Featured Sites: Copán
Archaeological Site: Copán
Title: Copán - Hieroglyphic Stairway
Date of Photograph: 1970
Photographer: Dr. Brian Hayden
Time Period: Late Classic
Subject: Art Site
Copán was established about AD 426 in western Honduras, on the south-eastern frontier of the Mayan lowlands. By the Classic Period, Copán had emerged as an important Mayan city and a centre of religious and public activities. Stela A, erected in AD 731, lists Copán as one of the four great Mayan capitals, along with Tikal, Palenque and Calakmul.
The Copán valley is a fertile agricultural area, but nearby hillsides with thinner soils were also used for farming to support growing populations in the valley. The plentiful food supply allowed the population of Copán to reach a peak of 20,000, but over-farming may have contributed to its decline in the 9th century.
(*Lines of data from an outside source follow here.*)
(* ===== verification/SkipList.v ===== *)
(** * The skip list of a memtable (util/leveldb/db/skiplist.h, util/random.h)

    Nodes live in an arena that only grows: a [Node*] is an index into the list
    [nodes], NULL is [None], and the head is node 0.  A node has one link per
    level below its height; a link is uninitialised until it is stored.  The
    searches are loops with fuel that the theorems show sufficient, the height of
    a new node comes from the model of [Random]. *)

From S2P Require Import Prelude.

(** ** util/random.h *)

Module Random.
Definition M : Z := 2147483647.
Definition A : Z := 16807.

(** The constructor and [Next]; the state is [seed_]. *)
Definition new (s : Z) : Z :=
  let seed := Z.land s 0x7fffffff in
  if (seed =? 0) || (seed =? 2147483647) then 1 else seed.

Definition Next (seed : Z) : Z :=
  let product := u64 (seed * A) in
  let seed := u32 (Z.shiftr product 31 + Z.land product M) in
  if M <? seed then seed - M else seed.

Definition Uniform (seed n : Z) : Z * Z := let s := Next seed in (s mod n, s).
Definition OneIn (seed n : Z) : bool * Z := let s := Next seed in (s mod n =? 0, s).
Definition Skewed (seed max_log : Z) : Z * Z :=
  let '(u, s) := Uniform seed (max_log + 1) in Uniform s (Z.shiftl 1 u).

Definition good (seed : Z) : Prop := 0 < seed < M.

Lemma new_good s : good (new s).
Proof.
  unfold new, good, M. assert (Z.land s 0x7fffffff = s mod 2 ^ 31) as -> by (apply (Z.land_ones s 31); lia).
  pose proof (Z.mod_pos_bound s (2 ^ 31) ltac:(lia)).
  cbn zeta. destruct (Z.eqb_spec (s mod 2 ^ 31) 0), (Z.eqb_spec (s mod 2 ^ 31) 2147483647); cbn [orb]; lia.
Qed.
(* ===== verification/LogFormat.v ===== *)
(** * The write-ahead log (util/leveldb/db/log_format.h, log_writer.cc, log_reader.cc)

    Records are cut into fragments that never cross a 32 KiB block; each fragment
    has a checksum, a length and a type.  The files are interfaces
    ([WritableFile], [SequentialFile]); the theorems are about files that hold what
    was appended.  [addr] is the address of the buffers the checksum runs over. *)

From S2P Require Import Prelude Slice Coding Crc32c FileNames Status Files.
From stdpp Require Import strings.
#[local] Open Scope Z_scope.

(** ** log_format.h *)

Definition kZeroType : Z := 0.
Definition kFullType : Z := 1.
Definition kFirstType : Z := 2.
Definition kMiddleType : Z := 3.
Definition kLastType : Z := 4.
Definition kMaxRecordType : Z := kLastType.
Definition kBlockSize : Z := 32768.
Definition kHeaderSize : Z := 4 + 2 + 1.

(** ** log_writer.cc *)

Section Writer.
Context {F : Type} `{WritableFile F} (addr : Z).

Record Writer := MkWriter { dest_ : F; block_offset_ : Z; type_crc_ : list Z }.

Definition InitTypeCrc : outcome (list Z) :=
  foldM (fun i type_crc => c ← Value addr [to_byte i]; Ret (type_crc ++ [c])) (seqZ 0 (kMaxRecordType + 1)) [].

(** [Writer(dest)] and [Writer(dest, dest_length)] *)
Definition Writer_new (dest : F) : outcome Writer := t ← InitTypeCrc; Ret (MkWriter dest 0 t).
Definition Writer_reopen (dest : F) (dest_length : Z) : outcome Writer :=
  t ← InitTypeCrc; Ret (MkWriter dest (dest_length mod kBlockSize) t).
Lemma manifest_name_other num : 0 <= num < 2 ^ 64 -> manifest_name num <> CurrentFileName dbname /\ manifest_name num <> MakeFileName dbname num (str "dbtmp").
Proof.
  intros Hn. pose proof (parse_manifest num Hn) as Hm.
  split; intros E; assert (ParseFileName (drop (length dbname + 1) (manifest_name num)) = Some (num, kDescriptorFile)) as E' by (unfold manifest_name; by rewrite drop_dbname); rewrite E in E'.
  - unfold CurrentFileName in E'. change (str "/CURRENT") with (str "/" ++ str "CURRENT") in E'. by rewrite drop_dbname in E'.
  - unfold MakeFileName in E'. rewrite drop_dbname in E'. change (str ".") with [x2e] in E'. cbn [app] in E'. by rewrite parse_digit_name in E' by lia.
Qed.

(** The manifest has the edits [es], and the version set is what they say. *)
Record in_sync (es : list VE.VersionEdit) (vs : VS.VersionSet) (fs : FS) : Prop := {
  sy_number : 0 < VS.manifest_file_number_ vs < 2 ^ 64;
  sy_manifest : manifest_is (VS.manifest_file_number_ vs) (enc_records 0 (text <$> es)) fs;
  sy_log : VS.descriptor_log_ vs = Some (desc (manifest_name (VS.manifest_file_number_ vs)) es);
  sy_files : left_by c empty_files es (files_ (VS.current_ vs));
  sy_pointers : Z.of_nat (length (VS.compact_pointer_ vs)) = kNumLevels;
  sy_logs : VS.r_log (counted no_counters es) = Some (VS.log_number_ vs) /\ VS.r_prev (counted no_counters es) = Some (VS.prev_log_number_ vs);
  sy_complete : complete (counted no_counters es);
  sy_edits : edits_ok c empty_files es /\ Forall edit_ok es /\ Forall comparator_fits es;
}.

(** A filled edit sets all counters. *)
Lemma fill_spec vs e e' : VS.fill_edit vs e = Ret e' -> exists l p, VE.log_number_ e' = Some l /\ VE.prev_log_number_ e' = Some p /\
  VE.next_file_number_ e' = Some (VS.next_file_number_ vs) /\ VE.last_sequence_ e' = Some (VS.last_sequence_ vs) /\ VE.comparator_ e' = VE.comparator_ e /\
  VE.compact_pointers_ e' = VE.compact_pointers_ e /\ VE.deleted_files_ e' = VE.deleted_files_ e /\ VE.new_files_ e' = VE.new_files_ e.
Proof.
  unfold VS.fill_edit. intros E. destruct (VE.log_number_ e) as [n|] eqn:El.
  - destruct (_ <=? _); [|done]. destruct (_ <? _); [|done]. cbn [mbind outcome_bind] in E. injection E as <-. destruct (VE.prev_log_number_ e) as [p|] eqn:Ep; cbn; [by exists n, p|by exists n, (VS.prev_log_number_ vs)].
  - cbn [mbind outcome_bind] in E. injection E as <-. cbn. destruct (VE.prev_log_number_ e) as [p|] eqn:Ep; cbn; [by exists (VS.log_number_ vs), p|by exists (VS.log_number_ vs), (VS.prev_log_number_ vs)].
Qed.

Lemma counted_snoc k es e : counted k (es ++ [e]) = VS.read_counters e (counted k es).
Proof. by rewrite foldl_app. Qed.

(** The counters after a filled edit. *)
Lemma counted_filled vs e e' k es : VS.fill_edit vs e = Ret e' ->
  counted k (es ++ [e']) = VS.MkCounters (VE.log_number_ e') (VE.prev_log_number_ e') (Some (VS.next_file_number_ vs)) (Some (VS.last_sequence_ vs)).
Proof.
  intros Hf. destruct (fill_spec vs e e' Hf) as (l & p & E1 & E2 & E3 & E4 & _). rewrite counted_snoc. unfold VS.read_counters. by rewrite E1, E2, E3, E4.
Qed.

(** What a successful call leaves of the counters. *)
Definition installed (vs : VS.VersionSet) (e' : VE.VersionEdit) (vs' : VS.VersionSet) : Prop :=
  VS.next_file_number_ vs' = VS.next_file_number_ vs /\ VS.last_sequence_ vs' = VS.last_sequence_ vs /\ VS.manifest_file_number_ vs' = VS.manifest_file_number_ vs /\
  VE.log_number_ e' = Some (VS.log_number_ vs') /\ VE.prev_log_number_ e' = Some (VS.prev_log_number_ vs').

(** A failed call keeps the version. *)
Definition kept_version (vs vs' : VS.VersionSet) : Prop :=
  VS.current_ vs' = VS.current_ vs /\ VS.next_file_number_ vs' = VS.next_file_number_ vs /\ VS.last_sequence_ vs' = VS.last_sequence_ vs /\ VS.log_number_ vs' = VS.log_number_ vs /\
  VS.prev_log_number_ vs' = VS.prev_log_number_ vs.

Lemma build_one vs es e' : left_by c empty_files es (files_ (VS.current_ vs)) -> Z.of_nat (length (VS.compact_pointer_ vs)) = kNumLevels -> edits_ok c empty_files (es ++ [e']) ->
  exists b files, Builder.Apply c e' (Builder.new (files_ (VS.current_ vs)) (VS.compact_pointer_ vs)) = Ret b /\ Builder.SaveTo c b = Ret files /\
    Builder.compact_pointer_ b = edit_pointers (VS.compact_pointer_ vs) e' /\ left_by c empty_files (es ++ [e']) files.
Proof.
  intros Hl Hp Hok. destruct (build_spec c (files_ (VS.current_ vs)) (VS.compact_pointer_ vs) [e'] Hp) as (files & E & Hf); [by apply (edits_ok_later c empty_files es)|].
  unfold build in E. cbn [foldM] in E. destruct (Builder.Apply c e' _) as [b| |] eqn:Eb; [|done|done]. cbn [mbind outcome_bind] in E. destruct (Builder.SaveTo c b) as [files'| |] eqn:Es; [|done|done].
  cbn [mbind outcome_bind foldl] in E. injection E as -> Ep. exists b, files. split_and!; [done|done|done|]. by apply (left_by_app c empty_files es [e'] (files_ (VS.current_ vs))).
Qed.

Lemma log_and_apply_next es vs fs e e' : in_sync es vs fs -> VS.fill_edit vs e = Ret e' -> edit_ok e' -> comparator_fits e' -> edits_ok c empty_files (es ++ [e']) ->
  exists s vs' fs', VS.LogAndApply c cmp_name dbname addr e vs fs = Ret (s, vs', fs') /\
    (clean fs' -> clean fs) /\ (s = true -> (clean fs' -> in_sync (es ++ [e']) vs' fs') /\ left_by c empty_files (es ++ [e']) (files_ (VS.current_ vs')) /\ installed vs e' vs') /\
    (s = false -> kept_version vs vs').
Proof.
  intros [Hnum [Hcur Hman] Hlog Hfiles Hptr Hlogs Hcomp (Heo & Hok & Hcf)] Hfill He Hce Heo'. unfold VS.LogAndApply. rewrite Hfill. run.
  destruct (build_one vs es e' Hfiles Hptr Heo') as (b & files & -> & Esave & Ep & Hleft). run. rewrite Esave. run. cbn [VS.set_pointers VS.descriptor_log_]. rewrite Hlog. run.
  destruct (write_record_spec (VS.set_pointers vs (Builder.compact_pointer_ b)) (manifest_name (VS.manifest_file_number_ vs)) es e' fs He Hlog (fun _ => Hman)) as (s & w & fs' & -> & Hother & Hcl & Hs). run.
  destruct (fill_spec vs e e' Hfill) as (l & p & El & Epr & _). destruct s; run.
  - destruct (Hs eq_refl) as [-> Hman']. rewrite El, Epr. eexists true, _, fs'. split; [done|]. split; [done|]. split; [|done]. intros _. split_and!.
    + intros Hc. split; cbn; [done| |done|by rewrite finalize_files| | | |].
      * split; [|by apply Hman']. rewrite Hother; [done|]. apply not_eq_sym, manifest_name_other. lia.
      * pose proof (edit_pointers_length (VS.compact_pointer_ vs) [e']) as Hl. cbn [foldl] in Hl. by rewrite Ep, Hl.
      * rewrite (counted_filled vs e e' _ _ Hfill), El, Epr. done.
      * rewrite (counted_filled vs e e' _ _ Hfill), El. repeat split; by eexists.
      * split_and!; [done|by apply Forall_app_2, Forall_singleton|by apply Forall_app_2, Forall_singleton].
    + cbn. by rewrite finalize_files.
    + by repeat split.
  - eexists false, _, fs'. split; [done|]. split; [done|]. split; [done|]. intros _. by repeat split.
Qed.
End Manifest.
Definition Seek (target : bytes) (it : Iter) : outcome Iter :=
  found ← search (S (Z.to_nat (num_restarts_ it))) target 0 (num_restarts_ it - 1) it;
  match found with
  | None => CorruptionError it
  | Some index => it ← SeekToRestartPoint it index; scan (entry_fuel it) target it
  end.

Definition SeekToFirst (it : Iter) : outcome Iter :=
  it ← SeekToRestartPoint it 0; '(_, it) ← ParseNextKey it; Ret it.

Definition SeekToLast (it : Iter) : outcome Iter :=
  it ← SeekToRestartPoint it (num_restarts_ it - 1); skip_until (entry_fuel it) (restarts_ it) it.
End Ops.
End Iter.

(** [NewIterator]: the iterator, or the status of an empty one. *)
Definition NewIterator (b : Block) : outcome (Status + Iter.Iter) :=
  if size_ b <? 4 then s ← Corruption (str "bad block contents") []; Ret (inl s)
  else
    n ← NumRestarts b;
    if n =? 0 then Ret (inl OK)
    else match restart_offset_ b with Some o => it ← Iter.new (data_ b) o n; Ret (inr it) | None => Undef end.

(** ** A client's use of a block *)

(** Add the entries in order. *)
Fixpoint add_all (compare : bytes -> bytes -> outcome Z) (interval : Z) (es : list (bytes * bytes)) (b : Builder.BlockBuilder) : outcome Builder.BlockBuilder :=
  match es with [] => Ret b | (k, v) :: es' => b ← Builder.Add compare interval k v b; add_all compare interval es' b end.

Definition build_block (compare : bytes -> bytes -> outcome Z) (interval : Z) (es : list (bytes * bytes)) : outcome bytes :=
  b ← Builder.new interval; b ← add_all compare interval es b; Ret (Builder.Finish b).1.

(** A client of the iterator and what it sees after each call. *)
Definition run_op (compare : bytes -> bytes -> outcome Z) (op : iter_op) (it : Iter.Iter) : outcome Iter.Iter :=
  match op with
  | OpFirst => Iter.SeekToFirst it
  | OpLast => Iter.SeekToLast it
  | OpSeek target => Iter.Seek compare target it
  | OpNext => Iter.Next it
  | OpPrev => Iter.Prev it
  end.

Definition observe_block (it : Iter.Iter) : outcome (option (bytes * bytes)) :=
  if Iter.Valid it then k ← Iter.key it; v ← Iter.value it; Ret (Some (k, v)) else Ret None.

Fixpoint run_ops (compare : bytes -> bytes -> outcome Z) (ops : list iter_op) (it : Iter.Iter) : outcome (list (option (bytes * bytes))) :=
  match ops with
  | [] => Ret []
  | op :: ops' => it ← run_op compare op it; o ← observe_block it; os ← run_ops compare ops' it; Ret (o :: os)
  end.

(** ** Layout *)

(** An entry: how much of its key it shares with the key before. *)
Record item := MkItem { i_shared : nat; i_key : bytes; i_val : bytes }.

Definition enc_item (x : item) : bytes :=
  EncodeVarint32 (Z.of_nat (i_shared x)) ++ EncodeVarint32 (Z.of_nat (length (i_key x) - i_shared x)) ++
  EncodeVarint32 (Z.of_nat (length (i_val x))) ++ drop (i_shared x) (i_key x) ++ i_val x.

Definition body (xs : list item) : bytes := concat (enc_item <$> xs).

Definition restart_array (rs : list Z) : bytes :=
  concat (EncodeFixed32 true <$> rs) ++ EncodeFixed32 true (Z.of_nat (length rs)).

(** The offset of entry [k]. *)
Definition entry_off (xs : list item) (k : nat) : Z := Z.of_nat (length (body (take k xs))).

Definition shares (prev : bytes) (x : item) : Prop :=
  (i_shared x <= length prev)%nat /\ (i_shared x <= length (i_key x))%nat /\
  take (i_shared x) prev = take (i_shared x) (i_key x).

Fixpoint chained (prev : bytes) (xs : list item) : Prop :=
  match xs with [] => True | x :: xs' => shares prev x /\ chained (i_key x) xs' end.

(** A restart point is the offset of an entry whose key is stored whole. *)
Definition restart_ok (xs : list item) (r : Z) : Prop :=
  exists k, (k = 0 \/ k < length xs)%nat /\ r = entry_off xs k /\ forall x, xs !! k = Some x -> i_shared x = 0%nat.

Record block_rep (xs : list item) (rs : list Z) : Prop := {
  rep_chained : chained [] xs;
  rep_first : head rs = Some 0;
  rep_restarts : Forall (restart_ok xs) rs;
  rep_empty : xs = [] -> rs = [0];
  rep_small : Z.of_nat (length (body xs ++ restart_array rs)) < 2 ^ 32;
}.

Lemma varint_first v : 0 <= v < 2 ^ 32 -> exists b t, EncodeVarint32 v = b :: t /\ (ub b <? 128) = (v <? 128) /\
  (v < 128 -> t = [] /\ ub b = v).
Proof.
  intros Hv. unfold EncodeVarint32. change (2 ^ 7) with 128.
  destruct (Z.ltb_spec v 128).
  - exists (to_byte v), []. rewrite ub_to_byte_small by lia. split_and!; [done|by apply Z.ltb_lt|done].
  - assert (ub (to_byte (Z.lor v 128)) <? 128 = false) as Hb by (rewrite ub_more by lia; apply Z.ltb_ge; pose proof (Z.mod_pos_bound v 128); lia).
    repeat case_match; eexists _, _; (split_and!; [reflexivity|done|lia]).
Qed.

Lemma lor_small a b : 0 <= a -> 0 <= b -> (Z.lor a b <? 128) = (a <? 128) && (b <? 128).
Proof.
  intros Ha Hb. assert (Z.lor a b < 2 ^ 7 <-> a < 2 ^ 7 /\ b < 2 ^ 7) as H.
  { destruct (decide (a = 0)) as [->|]; [rewrite Z.lor_0_l; lia|].
    destruct (decide (b = 0)) as [->|]; [rewrite Z.lor_0_r; lia|].
    assert (0 < Z.lor a b) by (assert (0 <= Z.lor a b) by (apply Z.lor_nonneg; lia); destruct (Z.eq_dec (Z.lor a b) 0) as [E|]; [apply Z.lor_eq_0_iff in E|]; lia).
    rewrite !Z.log2_lt_pow2, Z.log2_lor by lia. lia. }
  change (2 ^ 7) with 128 in H. destruct (Z.ltb_spec (Z.lor a b) 128), (Z.ltb_spec a 128), (Z.ltb_spec b 128); try done; lia.
Qed.

Lemma two_more {A} (l : list A) : (2 <= length l)%nat -> exists a b l', l = a :: b :: l'.
Proof. destruct l as [|a [|b l]]; cbn; intros; try lia. eauto. Qed.

(** The header of an entry, with or without the fast path. *)
Lemma decode_header s n v q : 0 <= s < 2 ^ 32 -> 0 <= n < 2 ^ 32 -> 0 <= v < 2 ^ 32 ->
  Z.of_nat (length q) < 2 ^ 32 -> n + v <= Z.of_nat (length q) ->
  DecodeEntry (EncodeVarint32 s ++ EncodeVarint32 n ++ EncodeVarint32 v ++ q) = Some (s, n, v, q).
Proof.
  intros Hs Hn Hv Hq Hl.
  assert (u32 (Z.of_nat (length q)) <? u32 (n + v) = false) as Hlen by (rewrite !u32_small by lia; apply Z.ltb_ge; lia).
  pose proof (get_varint32 s (EncodeVarint32 n ++ EncodeVarint32 v ++ q) Hs) as Gs.
  pose proof (get_varint32 n (EncodeVarint32 v ++ q) Hn) as Gn. pose proof (get_varint32 v q Hv) as Gv.
  unfold GetVarint32 in Gs, Gn, Gv.
  destruct (varint_first s Hs) as (b0 & t0 & E0 & H0 & S0), (varint_first n Hn) as (b1 & t1 & E1 & H1 & S1),
    (varint_first v Hv) as (b2 & t2 & E2 & H2 & S2).
  set (p := EncodeVarint32 s ++ EncodeVarint32 n ++ EncodeVarint32 v ++ q) in *.
  assert (exists c1 c2 p', p = b0 :: c1 :: c2 :: p' /\ (Z.lor (Z.lor (ub b0) (ub c1)) (ub c2) <? 128) = (s <? 128) && (n <? 128) && (v <? 128) /\
    (s < 128 -> n < 128 -> v < 128 -> ub c1 = n /\ ub c2 = v /\ p' = q)) as (c1 & c2 & p' & Ep & Hlor & Hsmall).
  { subst p. rewrite E0. rewrite E1, E2. cbn [app]. destruct (Z.ltb_spec s 128) as [Hs1|Hs1].
    - destruct (S0 Hs1) as [-> _]. cbn [app]. destruct (Z.ltb_spec n 128) as [Hn1|Hn1].
      + destruct (S1 Hn1) as [-> U1]. cbn [app]. exists b1, b2, (t2 ++ q). split_and!; [done| |].
        * rewrite !lor_small by (try apply Z.lor_nonneg; pose proof (ub_range b0); pose proof (ub_range b1); pose proof (ub_range b2); lia).
          by rewrite H0, H1, H2.
        * intros _ _ Hv1. by destruct (S2 Hv1) as [-> U2].
      + destruct (t1 ++ b2 :: t2 ++ q) as [|c2 p'] eqn:Et; [by destruct t1|]. exists b1, c2, p'. split_and!; [done| |lia].
        rewrite !lor_small by (try apply Z.lor_nonneg; pose proof (ub_range b0); pose proof (ub_range b1); pose proof (ub_range c2); lia).
        rewrite H0, H1. done.
    - destruct (two_more (t0 ++ b1 :: t1 ++ b2 :: t2 ++ q)) as (c1 & c2 & p' & Et); [repeat (rewrite length_app; cbn [length]); lia|].
      rewrite Et. exists c1, c2, p'. split_and!; [done| |lia].
      rewrite !lor_small by (try apply Z.lor_nonneg; pose proof (ub_range b0); pose proof (ub_range c1); pose proof (ub_range c2); lia).
      by rewrite H0. }
  unfold DecodeEntry. rewrite Ep. rewrite Hlor. destruct (Z.ltb_spec s 128), (Z.ltb_spec n 128), (Z.ltb_spec v 128); cbn [andb].
  1: { destruct Hsmall as (-> & -> & ->); [lia..|]. destruct S0 as [_ ->]; [lia|]. cbn [mbind option_bind]. by rewrite Hlen. }
  all: rewrite <- Ep, Gs; cbn [mbind option_bind]; rewrite Gn; cbn [mbind option_bind]; rewrite Gv; cbn [mbind option_bind]; by rewrite Hlen.
Qed.

(** ** The iterator reads the layout *)

Lemma body_app xs ys : body (xs ++ ys) = body xs ++ body ys.
Proof. unfold body. by rewrite fmap_app, concat_app. Qed.

Lemma body_split xs i x : xs !! i = Some x -> body xs = body (take i xs) ++ enc_item x ++ body (drop (S i) xs).
Proof. intros Hx. transitivity (body (take i xs ++ x :: drop (S i) xs)); [by rewrite take_drop_middle|by rewrite body_app]. Qed.

Lemma entry_off_S xs i x : xs !! i = Some x -> entry_off xs (S i) = entry_off xs i + Z.of_nat (length (enc_item x)).
Proof.
  intros Hx. unfold entry_off. rewrite (take_S_r _ _ _ Hx), body_app. unfold body at 2. cbn [fmap list_fmap concat].
  rewrite app_nil_r, length_app. lia.
Qed.

Lemma entry_off_all xs k : (length xs <= k)%nat -> entry_off xs k = Z.of_nat (length (body xs)).
Proof. intros Hk. unfold entry_off. by rewrite take_ge. Qed.

Lemma entry_off_le xs k : 0 <= entry_off xs k <= Z.of_nat (length (body xs)).
Proof. unfold entry_off. pose proof (body_app (take k xs) (drop k xs)) as E. rewrite take_drop in E. rewrite E, length_app. lia. Qed.

Lemma enc_item_length x : (i_shared x <= length (i_key x))%nat ->
  (3 + (length (i_key x) - i_shared x) + length (i_val x) <= length (enc_item x) <= 15 + (length (i_key x) - i_shared x) + length (i_val x))%nat.
Proof.
  intros Hx. unfold enc_item. repeat rewrite length_app. rewrite length_drop.
  assert (forall v, (0 < length (EncodeVarint32 v) <= 5)%nat) as H
    by (intros v; unfold EncodeVarint32; repeat (case_match; [cbn; lia|]); cbn; lia).
  pose proof (H (Z.of_nat (i_shared x))). pose proof (H (Z.of_nat (length (i_key x) - i_shared x))).
  pose proof (H (Z.of_nat (length (i_val x)))). lia.
Qed.

Lemma chained_lookup prev xs i x : chained prev xs -> xs !! i = Some x -> exists p, shares p x.
Proof.
  revert prev i. induction xs as [|y xs IH]; intros prev i Hc Hx; [done|]. destruct Hc as [Hy Hc].
  destruct i as [|i]; [injection Hx as <-; by exists prev|by eapply IH].
Qed.

Lemma chained_next prev xs i x y : chained prev xs -> xs !! i = Some x -> xs !! S i = Some y -> shares (i_key x) y.
Proof.
  revert prev i. induction xs as [|z xs IH]; intros prev i Hc Hx Hy; [done|]. destruct Hc as [_ Hc].
  destruct i as [|i]; cbn in Hx, Hy; [|by eapply IH].
  injection Hx as <-. destruct xs as [|w xs]; [done|]. injection Hy as <-. apply Hc.
Qed.

Lemma chained_app prev xs x : chained prev xs ->
  shares (default prev (i_key <$> last xs)) x -> chained prev (xs ++ [x]).
Proof.
  revert prev. induction xs as [|y xs IH]; intros prev Hc Hx; [by split|]. destruct Hc as [Hy Hc]. split; [done|].
  apply IH; [done|]. rewrite last_cons in Hx. by destruct (last xs).
Qed.

(** A key is no longer than the entries up to its own. *)
Lemma chained_key_length prev xs i x : chained prev xs -> xs !! i = Some x -> (length (i_key x) <= length prev + length (body xs))%nat.
Proof.
  revert prev i. induction xs as [|y xs IH]; intros prev i Hc Hx; [done|]. destruct Hc as [(Hy1 & Hy2 & _) Hc].
  pose proof (enc_item_length y Hy2). change (body (y :: xs)) with (enc_item y ++ body xs). rewrite length_app.
  destruct i as [|i]; [injection Hx as <-; lia|]. pose proof (IH _ i Hc Hx). lia.
Qed.

Lemma body_count xs : chained [] xs -> (length xs <= length (body xs))%nat.
Proof.
  intros Hc. assert (Forall (fun x => exists p, shares p x) xs) as H.
  { apply Forall_lookup. intros i x. by apply chained_lookup with (1 := Hc). }
  clear Hc. induction H as [|x xs (p & _ & Hx & _) HF IH]; [done|]. unfold body in *. cbn [fmap list_fmap concat length].
  rewrite length_app. pose proof (enc_item_length x Hx). lia.
Qed.

Section Reading.
Context (xs : list item) (rs : list Z) (Hrep : block_rep xs rs).
Import Iter.

Abbreviation limit := (Z.of_nat (length (body xs))).
Abbreviation count := (Z.of_nat (length rs)).

(** An iterator over this block, with a restart index in range. *)
Record on_block (it : Iter) : Prop := {
  on_data : data_ it = body xs ++ restart_array rs;
  on_restarts : restarts_ it = limit;
  on_num : num_restarts_ it = count;
  on_status : status_ it = OK;
}.

Lemma limit_small : limit + 4 * count + 4 < 2 ^ 32.
Proof.
  pose proof (rep_small _ _ Hrep) as H. unfold restart_array in H. repeat rewrite length_app in H.
  rewrite fixed_array_length in H. change (length (EncodeFixed32 true (Z.of_nat (length rs)))) with 4%nat in H. lia.
Qed.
Copán's architecture is much like that of other Mayan cities, with temples surrounding plazas and ball courts. Altars and stelae are scattered throughout the city to honour Copan's gods and rulers. The Hieroglyphic Stairway at Copán contains the longest Mayan text yet found. More than 2,000 glyphs on the staircase document the births, deaths and important achievements of the rulers of Copán.